Premium
Role of the R92Q TNFRSF1A mutation in patients with familial Mediterranean Fever
Author(s) -
MarekYagel Dina,
Berkun Yackov,
Padeh Shai,
Lidar Merav,
Shinar Yael,
BarJoseph Ifat,
ReznikWolf Haike,
Langevitz Pnina,
Livneh Avi,
Pras Elon
Publication year - 2010
Publication title -
arthritis care and research
Language(s) - English
Resource type - Journals
SCImago Journal Rank - 2.032
H-Index - 163
eISSN - 2151-4658
pISSN - 2151-464X
DOI - 10.1002/acr.20213
Subject(s) - familial mediterranean fever , mutation , medicine , genetics , biology , disease , gene
Objective To define the frequency of the R92Q tumor necrosis factor receptor–associated periodic syndrome (TRAPS) mutation in patients with familial Mediterranean fever (FMF) and to study the role of this mutation in FMF. Methods Ninety‐two FMF patients and 250 controls were genotyped for the R92Q mutation. The frequency of R92Q was assessed among 5 groups of FMF patients.

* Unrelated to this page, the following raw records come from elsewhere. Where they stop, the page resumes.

Definition set_rs_header (h : Header) (rs : Response) : Response :=
  mkResponse (rs_head rs) h (rs_sent rs) (rs_informational rs) (rs_written rs) (rs_body rs).

(** [WriteHeader] sends an informational response at once; any other valid status is
    final, and later calls are ignored (an invalid one panics in the caller, see
    [copy_status] of Proxy.v).  A refused [Write] counts as written all the same,
    unless the status has no body.  The body of the answer to a HEAD request is dropped. *)
Definition response_act (rs : Response) (a : WAct) : Response :=
  match a with
  | ASet k v => set_rs_header (Header_Set (rs_header rs) k v) rs
  | AAdd k v => set_rs_header (Header_Add (rs_header rs) k v) rs
  | AClear => set_rs_header ∅ rs
  | AWriteHeader code =>
      match rs_sent rs with
      | Some _ => rs
      | None =>
          if negb (valid_code code) then rs
          else if informational_code code
          then mkResponse (rs_head rs) (rs_header rs) None (rs_informational rs ++ [code]) (rs_written rs) (rs_body rs)
          else mkResponse (rs_head rs) (rs_header rs) (Some (code, rs_header rs)) (rs_informational rs) (rs_written rs) (rs_body rs)
      end
  | AWrite b n =>
      let rs1 := begin_body rs in
      mkResponse (rs_head rs1) (rs_header rs1) (rs_sent rs1) (rs_informational rs1)
        (if has_body rs1 then rs_written rs1 + Z.of_nat (String.length b) else rs_written rs1)
        (rs_body rs1 +:+ (if rs_head rs1 then "" else string_take (write_count rs b n) b))
  end.

Definition respond_to (head : bool) (acts : list WAct) : Response :=
  fold_left response_act acts (new_response_to head).

(** The response to a request that is not HEAD. *)
Definition respond (acts : list WAct) : Response := respond_to false acts.

(** The status the client gets: 200 when the handler sent none. *)
Definition final_status (acts : list WAct) : Z :=
  match rs_sent (respond acts) with Some (code, _) => code | None => 200 end.

(** ** Metrics (observability/metrics.go), by label values *)

Record MetricsState := mkMetrics {
  HTTPRequestsTotal : gmap (string * string * string) Z;
  HTTPRequestDuration : list (string * string * spec_float);
  HTTPActiveRequests : gmap (string * string) Z;
  CircuitBreakerState : gmap string Z;
  UpstreamHealth : gmap (string * string) Z;
  RateLimitRejections : gmap (string * string) Z
}.

Definition counter_add {K} `{Countable K} (k : K) (d : Z) (m : gmap K Z) : gmap K Z :=
  <[k := default 0 (m !! k) + d]> m.
#[global] Arguments counter_add : simpl never.

(** ** The gateway's state and handlers *)

Section Handlers.
Context `{UL : URLLib}.

(** [wd_store], [wd_breaker] and [wd_balancer] are the route's rate-limit store,
    circuit breaker and balancer, captured by the handlers of the route; [wd_calls] is the
    trace of the requests sent to upstreams, oldest first. *)
Record World := mkWorld {
  wd_logs : list LogRecord;
  wd_metrics : MetricsState;
  wd_store : InMemoryStore;
  wd_breaker : CircuitBreaker;
  wd_balancer : AnyBalancer;
  wd_calls : list Request
}.

Definition set_logs (l : list LogRecord) (wd : World) : World :=
  mkWorld l (wd_metrics wd) (wd_store wd) (wd_breaker wd) (wd_balancer wd) (wd_calls wd).
Definition set_metrics (ms : MetricsState) (wd : World) : World :=
  mkWorld (wd_logs wd) ms (wd_store wd) (wd_breaker wd) (wd_balancer wd) (wd_calls wd).
Definition set_store (s : InMemoryStore) (wd : World) : World :=
  mkWorld (wd_logs wd) (wd_metrics wd) s (wd_breaker wd) (wd_balancer wd) (wd_calls wd).
Definition set_breaker (cb : CircuitBreaker) (wd : World) : World :=
  mkWorld (wd_logs wd) (wd_metrics wd) (wd_store wd) cb (wd_balancer wd) (wd_calls wd).
Definition set_balancer (b : AnyBalancer) (wd : World) : World :=
  mkWorld (wd_logs wd) (wd_metrics wd) (wd_store wd) (wd_breaker wd) b (wd_calls wd).
Definition set_calls (l : list Request) (wd : World) : World :=
  mkWorld (wd_logs wd) (wd_metrics wd) (wd_store wd) (wd_breaker wd) (wd_balancer wd) l.

(** A computation of a handler: the calls on its writer, the new state, and its
    result or panic. *)
Definition M (A : Type) : Type := World -> list WAct * World * outcome A.

Definition ret {A} (a : A) : M A := fun wd => ([], wd, Ret a).

Definition bind {A B} (m : M A) (f : A -> M B) : M B := fun wd =>
  match m wd with
  | (acts, wd1, Panic msg) => (acts, wd1, Panic msg)
  | (acts, wd1, Ret a) =>
      let '(acts2, wd2, o) := f a wd1 in (acts ++ acts2, wd2, o)
  end.

(** Calls on the writer the handler was given; the statuses the gateway's own handlers
    write are valid ones. *)
Definition emit (a : WAct) : M unit := fun wd => ([a], wd, Ret tt).
Definition setHeader (k v : string) : M unit := emit (ASet k v).
Definition writeHeader (code : Z) : M unit := emit (AWriteHeader code).
Definition write (b : string) : M unit := emit (AWrite b (String.length b)).
Definition panic {A} (msg : string) : M A := fun wd => ([], wd, Panic msg).

Definition logRecord (r : LogRecord) : M unit := fun wd => ([], set_logs (wd_logs wd ++ [r]) wd, Ret tt).
Definition modifyMetrics (f : MetricsState -> MetricsState) : M unit :=
  fun wd => ([], set_metrics (f (wd_metrics wd)) wd, Ret tt).

(** [defer f()]: [f] runs after [m], on a return and on a panic. *)
Definition deferred {A} (m : M A) (f : M unit) : M A := fun wd =>
  let '(acts, wd1, o) := m wd in
  let '(acts2, wd2, o2) := f wd1 in
  (acts ++ acts2, wd2, match o2 with Panic msg => Panic msg | Ret _ => o end).

(** [defer func() { if rec := recover(); rec != nil { f(rec) } }()] *)
Definition recovering (m : M unit) (f : string -> M unit) : M unit := fun wd =>
  match m wd with
  | (acts, wd1, Panic msg) =>
      let '(acts2, wd2, o) := f msg wd1 in (acts ++ acts2, wd2, o)
  | r => r
  end.

Definition Handler : Type := Request -> M unit.
Definition Middleware : Type := Handler -> Handler.
End Handlers.

Notation "'let!' x <- m ; k" := (bind m (fun x => k))
  (at level 10, x name, m at level 100, k at level 200) : go_scope.
Notation "'run!' m ; k" := (bind m (fun _ => k))
  (at level 10, m at level 100, k at level 200) : go_scope.

(** ** encoding/json *)

Definition hex_digit (n : nat) : ascii :=
  ascii_of_nat (if (n <? 10)%nat then 48 + n else 87 + n).

Definition backslash : ascii := ascii_of_nat 92.
Definition quote : ascii := ascii_of_nat 34.

(** A byte below 128 inside a JSON string: quotes and backslashes are escaped,
    control characters and the characters unsafe in HTML are written as code
    points. *)
Definition json_byte (c : ascii) : string :=
  let n := nat_of_ascii c in
  if (n =? 34)%nat || (n =? 92)%nat then String backslash (String c EmptyString)
  else if (n =? 10)%nat then String backslash (String "n" EmptyString)
  else if (n =? 13)%nat then String backslash (String "r" EmptyString)
  else if (n =? 9)%nat then String backslash (String "t" EmptyString)
  else if (n =? 8)%nat then String backslash (String "b" EmptyString)
  else if (n =? 12)%nat then String backslash (String "f" EmptyString)
  else if (n <? 32)%nat || (n =? 60)%nat || (n =? 62)%nat || (n =? 38)%nat then
    String backslash ("u00" +:+ String (hex_digit (n / 16)) (String (hex_digit (n mod 16)) EmptyString))
  else String c EmptyString.

Fixpoint json_bytes (s : string) : string :=
  match s with
  | EmptyString => EmptyString
  | String c s' => json_byte c +:+ json_bytes s'
  end.

(** A JSON string literal; [utf8] encodes the strings with bytes of 128 and
    above. *)
Definition json_quote (utf8 : string -> string) (s : string) : string :=
  String quote (if forall_string is_ascii_byte s then json_bytes s else utf8 s) +:+
  String quote EmptyString.

Definition json_field (k v : string) : string := json_quote id k +:+ ":" +:+ v.

(** An object from its fields, already in the order of their keys. *)
Definition json_object (fields : list (string * string)) : string :=
  "{" +:+ Join ((fun '(k, v) => json_field k v) <$> fields) "," +:+ "}".

(** [Encode] writes the value and a newline in one [Write]. *)
Definition encode_json `{UL : URLLib} (v : string) : M unit := write (v +:+ newline).

(** The body of an error answer; the fields in the order of their keys. *)
Definition error_body (utf8 : string -> string) (code message : string) (extra : list (string * string)) : string :=
  json_object [("error", json_object
    ([("code", json_quote utf8 code); ("message", json_quote utf8 message)] ++ extra))].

Results R92Q was found in 6% of the controls, with an especially high carrier rate among Moroccan Jews (8%). R92Q was found in 3 (3.2%) of the 92 FMF patients, 1 homozygous for the MEFV M694V mutation and 2 heterozygous for M694V. All 3 patients showed partial response to colchicine. R92Q was not found in patients unresponsive to colchicine, nor was it found in patients with amyloidosis or in patients with FMF‐like disease without MEFV mutations. Conclusion The frequency of the R92Q mutation in FMF patients is comparable with that of controls. Despite the fact that TRAPS and FMF share common biochemical pathways, we found no evidence for an interaction between these two genes.